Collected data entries
---

(** An import is ordered at most once per reconcile, and only from a
    provider whose client implements image preparation and that advertises it,
    for an image with a source that needs importing, not recorded as available
    there, whose policy is to import, and with no import outstanding. *)
Theorem image_import_is_gated vm img p inst :
  wp (EnsureImageOnProvider vm (Some img) p inst) (fun tr _ =>
    length (calls is_prepare tr) <= 1
    /\ (occurs is_prepare tr = true ->
          prepare_not_needed vm (Some img) p inst = false
          /\ imageMissingAction img <> ImageMissingActionFail
          /\ imageMissingAction img <> ImageMissingActionWait
          /\ ims_PrepareTaskRef (image_Status img) = "")).
Proof.
  unfold EnsureImageOnProvider. destruct (prepare_not_needed _ _ _ _) eqn:Hn; [wp_steps; cbn; split; [lia|done]|].
  apply wp_bind. unfold ensure_missing.
  assert (forall (q : M (ensure_result * v1beta1.VMImage)), silent is_prepare q ->
    wp q (fun tr o => (length (calls is_prepare tr) <= 1
      /\ (occurs is_prepare tr = true -> False)))) as Hq.
  { intros q Hs. eapply wp_mono; [exact Hs|]. intros tr o Ho.
    rewrite (calls_occurs_false _ _ Ho), Ho. split; [cbn; lia|done]. }
  case_bool_decide as Hf; [|case_bool_decide as Hw; [|destruct (negb _) eqn:Ht]].
  4:{ emptiness. wp_use trigger_prepare_once. intros tr [[e i]|w] Hl; wp_steps; rewrite ?app_nil_r;
      by split_and!. }
  all: eapply wp_mono; [apply Hq|intros tr [[e i]|w] [Hl Ho]; wp_steps; rewrite ?app_nil_r; split; naive_solver].
  all: unfold hold_image, poll_prepare_task, markImagePreparing, markImagePrepared;
    solve_silent; apply writeImageStatus_no_prepare; solve_silent.
Qed.
(* ===== verification/GoLib.v ===== *)
(** * GoLib: the parts of Go's string and path packages the code uses

    [strings.TrimSpace], [Trim], [Split], [SplitN] and [TrimPrefix],
    [path.Clean], [filepath.Join] and [strconv.FormatInt] on byte strings, with
    the lemmas on segments that the URL and path theorems need. *)
From S2P Require Import Prelude.
From stdpp Require Import base strings list pretty.
From Stdlib Require Import Ascii ZArith Lia.

(** Every byte of a string passes a test. *)
Fixpoint all_chars (f : ascii -> bool) (s : string) : bool :=
  match s with
  | EmptyString => true
  | String c s' => f c && all_chars f s'
  end.

(** [strings.TrimLeft] and [TrimRight] for a set of ASCII characters. *)
Fixpoint TrimLeft (f : ascii -> bool) (s : string) : string :=
  match s with
  | EmptyString => EmptyString
  | String c s' => if f c then TrimLeft f s' else s
  end.
Fixpoint TrimRight (f : ascii -> bool) (s : string) : string :=
  match s with
  | EmptyString => EmptyString
  | String c s' =>
      match TrimRight f s' with
      | EmptyString => if f c then EmptyString else String c EmptyString
      | t => String c t
      end
  end.
Definition Trim (f : ascii -> bool) (s : string) : string := TrimRight f (TrimLeft f s).

Definition is_slash (c : ascii) : bool := Ascii.eqb c "/".

Definition TrimPrefix (s p : string) : string :=
  if has_prefix s p then String.substring (String.length p) (String.length s - String.length p) s else s.

(** [strings.TrimSuffix], [HasSuffix] and the joining of lines. *)
Definition TrimSuffix (s suffix : string) : string :=
  String.rev (TrimPrefix (String.rev s) (String.rev suffix)).
Definition HasSuffix (s suffix : string) : bool := has_prefix (String.rev s) (String.rev suffix).
Definition newline : ascii := ascii_of_nat 10.
Definition join_lines (l : list string) : string := String.concat (String newline "") l.

Definition is_quote_char (c : ascii) : bool := Ascii.eqb c "'" || Nat.eqb (nat_of_ascii c) 34.
Definition is_quote_or_space (c : ascii) : bool := is_quote_char c || Ascii.eqb c " ".

(** [\s] of a regular expression. *)
Definition re_space (c : ascii) : bool :=
  let n := nat_of_ascii c in
  Nat.eqb n 32 || Nat.eqb n 9 || Nat.eqb n 10 || Nat.eqb n 12 || Nat.eqb n 13.

(** The UTF-8 encodings of the characters [unicode.IsSpace] accepts. *)
Definition bytes (l : list nat) : string :=
  foldr (fun n s => String (ascii_of_nat n) s) EmptyString l.
Definition space_encodings : list string :=
  bytes <$> ([[9]; [10]; [11]; [12]; [13]; [32]; [194; 133]; [194; 160]; [225; 154; 128]]
    ++ ((fun n => [226; 128; n]) <$> [128; 129; 130; 131; 132; 133; 134; 135; 136; 137; 138; 168; 169; 175])
    ++ [[226; 129; 159]; [227; 128; 128]])%nat.

(** Each round drops at least a byte, so the length of the string is enough. *)
Fixpoint drop_encodings (fuel : nat) (es : list string) (s : string) : string :=
  match fuel with
  | O => s
  | S n =>
      match List.find (has_prefix s) es with
      | Some e => drop_encodings n es (TrimPrefix s e)
      | None => s
      end
  end.

Definition TrimSpace (s : string) : string :=
  let l := drop_encodings (String.length s) space_encodings s in
  String.rev (drop_encodings (String.length l) (String.rev <$> space_encodings) (String.rev l)).

(** [strings.Split] by one byte. *)
Fixpoint Split (c : ascii) (s : string) : list string :=
  match s with
  | EmptyString => [EmptyString]
  | String d s' =>
      if Ascii.eqb d c then EmptyString :: Split c s'
      else match Split c s' with
           | w :: ws => String d w :: ws
           | [] => [String d EmptyString]
           end
  end.

(** [strings.SplitN(s, c, 2)] or [strings.Cut]: the two sides of the first
    separator. *)
Fixpoint Cut (c : ascii) (s : string) : option (string * string) :=
  match s with
  | EmptyString => None
  | String d s' =>
      if Ascii.eqb d c then Some (EmptyString, s')
      else match Cut c s' with
           | Some (a, b) => Some (String d a, b)
           | None => None
           end
  end.

(** [strconv.FormatInt(n, 10)]. *)
Definition FormatInt (n : Z) : string := pretty n.

(** [time.Duration.String]: [digits k n] are the last [k] decimal digits of [n],
    [frac k n] the fraction they make without its trailing zeros. *)
Fixpoint digits (k : nat) (n : Z) : string :=
  match k with
  | O => ""
  | S k' => digits k' (n / 10) +:+ FormatInt (n mod 10)
  end.
Definition frac (k : nat) (n : Z) : string :=
  match TrimRight (fun c => Ascii.eqb c "0") (digits k n) with
  | EmptyString => ""
  | s => "." +:+ s
  end.
Definition abs_duration (u : Z) : string :=
  if (u =? 0)%Z then "0s"
  else if (u <? 1000)%Z then FormatInt u +:+ "ns"
  else if (u <? millisecond)%Z then FormatInt (u / 1000) +:+ frac 3 u +:+ "µs"
  else if (u <? second)%Z then FormatInt (u / millisecond) +:+ frac 6 u +:+ "ms"
  else
    let s := (u / second)%Z in
    let secs := FormatInt (s mod 60) +:+ frac 9 u +:+ "s" in
    if (s <? 60)%Z then secs
    else
      let m := (s / 60)%Z in
      let mins := FormatInt (m mod 60) +:+ "m" +:+ secs in
      if (m <? 60)%Z then mins else FormatInt (m / 60) +:+ "h" +:+ mins.
Definition Duration_String (d : duration) : string :=
  if (d <? 0)%Z then "-" +:+ abs_duration (- d) else abs_duration d.

Example duration_strings :
  Duration_String <$> [0; 1500; 2500000; 90 * second; -(3600 * second); second + 50 * millisecond]%Z
  = ["0s"; "1.5µs"; "2.5ms"; "1m30s"; "-1h0m0s"; "1.05s"].
Proof. reflexivity. Qed.

(** ** Paths

    [path.Clean]: empty and [.] segments go, [..] takes the segment before it
    with it, and at the root it goes too. *)
Definition plain_segment (s : string) : bool :=
  negb (bool_decide (s = "")) && negb (bool_decide (s = ".")).

Fixpoint clean_stack (rooted : bool) (stack segs : list string) : list string :=
  match segs with
  | [] => rev stack
  | seg :: rest =>
      if negb (plain_segment seg) then clean_stack rooted stack rest
      else if bool_decide (seg = "..") then
        match stack with
        | top :: stack' =>
            if bool_decide (top = "..") then clean_stack rooted (".." :: stack) rest
            else clean_stack rooted stack' rest
        | [] => clean_stack rooted (if rooted then [] else [".."]) rest
        end
      else clean_stack rooted (seg :: stack) rest
  end.

Definition join_path (segs : list string) : string := String.concat "/" segs.

Definition Clean (p : string) : string :=
  match p with
  | EmptyString => "."
  | String c rest =>
      if is_slash c then "/" +:+ join_path (clean_stack true [] (Split "/" rest))
      else match clean_stack false [] (Split "/" p) with
           | [] => "."
           | segs => join_path segs
           end
  end.

Definition filepath_Join (a b : string) : string :=
  if is_empty a then (if is_empty b then "" else Clean b)
  else if is_empty b then Clean a
  else Clean (a +:+ "/" +:+ b).

(** The part up to the last slash and the part behind it. *)
Fixpoint split_last (s : string) : string * string :=
  match s with
  | EmptyString => ("", "")
  | String c s' =>
      let '(d, b) := split_last s' in
      if is_slash c then (String c d, b) else if is_empty d then ("", String c b) else (String c d, b)
  end.
Definition filepath_Dir (p : string) : string := Clean (split_last p).1.
Definition filepath_Base (p : string) : string :=
  if is_empty p then "."
  else let b := (split_last (TrimRight is_slash p)).2 in if is_empty b then "/" else b.

(** The segments that count: those [Clean] keeps when there is no [..]. *)
Definition segments (s : string) : list string := List.filter plain_segment (Split "/" s).

(** ** Lemmas *)
Section Lemmas.
#[local] Arguments String.append !_ _ /.

Lemma all_chars_app f s t : all_chars f (s +:+ t) = all_chars f s && all_chars f t.
Proof. induction s as [|c s IH]; cbn; [done|]. by rewrite IH, andb_assoc. Qed.

Lemma all_chars_impl (f g : ascii -> bool) s :
  (forall c, f c = true -> g c = true) -> all_chars f s = true -> all_chars g s = true.
Proof.
  intros Hfg. induction s as [|c s IH]; cbn; [done|].
  intros [Hc Hs]%andb_true_iff. by rewrite (Hfg c Hc), IH.
Qed.

Lemma Split_ne c s : exists w ws, Split c s = w :: ws.
Proof.
  induction s as [|d s (w & ws & IH)]; cbn; [by eexists _, _|].
  rewrite IH. destruct (Ascii.eqb d c); by eexists _, _.
Qed.

(** Splitting at a separator that follows a word without one. *)
Lemma Split_cons c w t :
  all_chars (fun d => negb (Ascii.eqb d c)) w = true -> Split c (w +:+ String c t) = w :: Split c t.
Proof.
  induction w as [|d w IH]; cbn.
  - by rewrite Ascii.eqb_refl.
  - intros [Hd Hw]%andb_true_iff. apply negb_true_iff in Hd. by rewrite Hd, IH.
Qed.

Lemma Split_single c w :
  all_chars (fun d => negb (Ascii.eqb d c)) w = true -> Split c w = [w].
Proof.
  induction w as [|d w IH]; cbn; [done|].
  intros [Hd Hw]%andb_true_iff. apply negb_true_iff in Hd. by rewrite Hd, IH.
Qed.

Lemma Split_app c s t : Split c (s +:+ String c t) = Split c s ++ Split c t.
Proof.
  induction s as [|d s IH]; cbn.
  - by rewrite Ascii.eqb_refl.
  - destruct (Ascii.eqb d c); [by rewrite IH|].
    rewrite IH. by destruct (Split_ne c s) as (w & ws & ->).
Qed.

Lemma Split_free c s : Forall (fun w => all_chars (fun d => negb (Ascii.eqb d c)) w = true) (Split c s).
Proof.
  induction s as [|d s IH]; cbn; [by repeat constructor|].
  destruct (Ascii.eqb d c) eqn:Hd; [by constructor|].
  destruct (Split_ne c s) as (w & ws & Hs). rewrite Hs in *.
  apply Forall_cons in IH as [Hw IH]. constructor; [|done]. cbn. by rewrite Hd, Hw.
Qed.

(** Every byte of a segment is a byte of the string. *)
Lemma Split_all_chars c f s :
  all_chars f s = true -> Forall (fun w => all_chars f w = true) (Split c s).
Proof.
  induction s as [|d s IH]; cbn; [by repeat constructor|].
  intros [Hd Hs]%andb_true_iff. specialize (IH Hs).
  destruct (Ascii.eqb d c); [by constructor|].
  destruct (Split_ne c s) as (w & ws & Hw). rewrite Hw in *.
  apply Forall_cons in IH as [Hw' IH]. constructor; [|done]. cbn. by rewrite Hd.
Qed.

(** Joining and splitting words without separators. *)
Lemma Split_join ws :
  Forall (fun w => all_chars (fun d => negb (Ascii.eqb d "/")) w = true) ws ->
  ws <> [] -> Split "/" (join_path ws) = ws.
Proof.
  induction 1 as [|w ws Hw Hws IH]; [done|]. intros _.
  destruct ws as [|w' ws]; [by apply Split_single|].
  change (join_path (w :: w' :: ws)) with (w +:+ String "/" (join_path (w' :: ws))).
  rewrite Split_cons by done. by rewrite IH.
Qed.

Lemma segments_app s t : segments (s +:+ String "/" t) = segments s ++ segments t.
Proof. unfold segments. by rewrite Split_app, List.filter_app. Qed.

Lemma segments_sep s t : segments (s +:+ "/" +:+ t) = segments s ++ segments t.
Proof. apply segments_app. Qed.

Lemma segments_slash t : segments (String "/" t) = segments t.
Proof. reflexivity. Qed.

Lemma segments_TrimLeft s : segments (TrimLeft is_slash s) = segments s.
Proof.
  induction s as [|c s IH]; cbn [TrimLeft]; [done|].
  destruct (is_slash c) eqn:Hc; [|done].
  apply Ascii.eqb_eq in Hc as ->. by rewrite segments_slash.
Qed.

Lemma TrimRight_tail f s : exists t, s = TrimRight f s +:+ t /\ all_chars f t = true.
Proof.
  induction s as [|c s (t & Hs & Ht)]; [by exists ""|]. cbn [TrimRight].
  destruct (TrimRight f s) as [|d r] eqn:Hr.
  - cbn in Hs. subst t. destruct (f c) eqn:Hc; [exists (String c s); cbn; by rewrite Hc|by exists s].
  - exists t. split; [|done]. cbn. by rewrite Hs at 1.
Qed.

Lemma segments_slashes s t :
  all_chars is_slash t = true -> segments (s +:+ t) = segments s.
Proof.
  revert s. induction t as [|c t IH]; intros s; cbn; [by rewrite string_app_nil_r|].
  intros [Hc Ht]%andb_true_iff. apply Ascii.eqb_eq in Hc as ->.
  rewrite segments_app. change t with ("" +:+ t) at 1. rewrite IH by done.
  by rewrite app_nil_r.
Qed.

Lemma segments_Trim s : segments (Trim is_slash s) = segments s.
Proof.
  unfold Trim. rewrite <- (segments_TrimLeft s).
  destruct (TrimRight_tail is_slash (TrimLeft is_slash s)) as (t & Hs & Ht).
  rewrite Hs at 2. by rewrite segments_slashes.
Qed.

(** Without [..], cleaning a rooted path keeps the segments that count. *)
Lemma clean_stack_plain rooted stack segs :
  ".." ∉ segs -> clean_stack rooted stack segs = rev stack ++ List.filter plain_segment segs.
Proof.
  revert stack; induction segs as [|seg segs IH]; intros stack Hn; cbn.
  - by rewrite app_nil_r.
  - apply not_elem_of_cons in Hn as [Hne Hn].
    destruct (plain_segment seg); cbn [negb]; [|by apply IH].
    rewrite bool_decide_false by congruence. rewrite IH by done. cbn. by rewrite <- app_assoc.
Qed.

Lemma Clean_rooted s :
  ".." ∉ Split "/" s -> Clean (String "/" s) = String "/" (join_path (segments s)).
Proof. intros Hn. cbn -[Split join_path]. by rewrite clean_stack_plain. Qed.

Lemma Cut_app c s t :
  all_chars (fun d => negb (Ascii.eqb d c)) s = true -> Cut c (s +:+ String c t) = Some (s, t).
Proof.
  induction s as [|d s IH]; cbn.
  - by rewrite Ascii.eqb_refl.
  - intros [Hd Hs]%andb_true_iff. apply negb_true_iff in Hd. by rewrite Hd, IH.
Qed.

Lemma Cut_none c s : all_chars (fun d => negb (Ascii.eqb d c)) s = true -> Cut c s = None.
Proof.
  induction s as [|d s IH]; cbn; [done|].
  intros [Hd Hs]%andb_true_iff. apply negb_true_iff in Hd. by rewrite Hd, IH.
Qed.

Lemma join_path_chars f ws :
  f "/"%char = true -> Forall (fun w => all_chars f w = true) ws -> all_chars f (join_path ws) = true.
Proof.
  intros Hf. induction 1 as [|w ws Hw Hws IH]; [done|].
  destruct ws as [|w' ws]; [done|].
  change (join_path (w :: w' :: ws)) with (w +:+ String "/" (join_path (w' :: ws))).
  rewrite all_chars_app, Hw. cbn -[join_path]. by rewrite Hf, IH.
Qed.

Lemma TrimPrefix_app p s : TrimPrefix (p +:+ s) p = s.
Proof.
  unfold TrimPrefix. rewrite has_prefix_app.
  assert (String.length (p +:+ s) - String.length p = String.length s)%nat as ->.
  { induction p as [|c p IH]; cbn; [lia|exact IH]. }
  induction p as [|c p IH]; cbn; [|exact IH].
  induction s as [|c s IH]; cbn; [done|]. by rewrite IH.
Qed.

(** ** Numbers *)
Definition is_digit (c : ascii) : bool :=
  (48 <=? nat_of_ascii c)%nat && (nat_of_ascii c <=? 57)%nat.

Lemma pretty_N_char_digit (n : N) : is_digit (pretty_N_char n) = true.
Proof. unfold pretty_N_char. repeat case_match; reflexivity. Qed.

Lemma pretty_N_go_digits (n : N) : forall s,
  all_chars is_digit s = true -> all_chars is_digit (pretty_N_go n s) = true.
Proof.
  induction (N.lt_wf_0 n) as [n _ IH]. intros s Hs.
  destruct (decide (n = 0)%N) as [->|Hn]; [by rewrite pretty_N_go_0|].
  rewrite pretty_N_go_step by lia. apply IH; [apply N.div_lt; lia|].
  cbn. by rewrite pretty_N_char_digit.
Qed.

Lemma FormatInt_digits n : (0 <= n)%Z -> all_chars is_digit (FormatInt n) = true.
Proof.
  intros Hn. unfold FormatInt, pretty, pretty_Z.
  destruct n as [|p|p]; [done| |lia]. unfold pretty, pretty_positive, pretty, pretty_N.
  case_decide; [done|]. by apply pretty_N_go_digits.
Qed.

Lemma FormatInt_inj n m : FormatInt n = FormatInt m -> n = m.
Proof. apply (inj pretty). Qed.
End Lemmas.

---

ABOUT THIS TASK:
Across the records above, show each line containing the word "rest".

TASK SOLUTION:
  | seg :: rest =>
      if negb (plain_segment seg) then clean_stack rooted stack rest
            if bool_decide (top = "..") then clean_stack rooted (".." :: stack) rest
            else clean_stack rooted stack' rest
        | [] => clean_stack rooted (if rooted then [] else [".."]) rest
      else clean_stack rooted (seg :: stack) rest
  | String c rest =>
      if is_slash c then "/" +:+ join_path (clean_stack true [] (Split "/" rest))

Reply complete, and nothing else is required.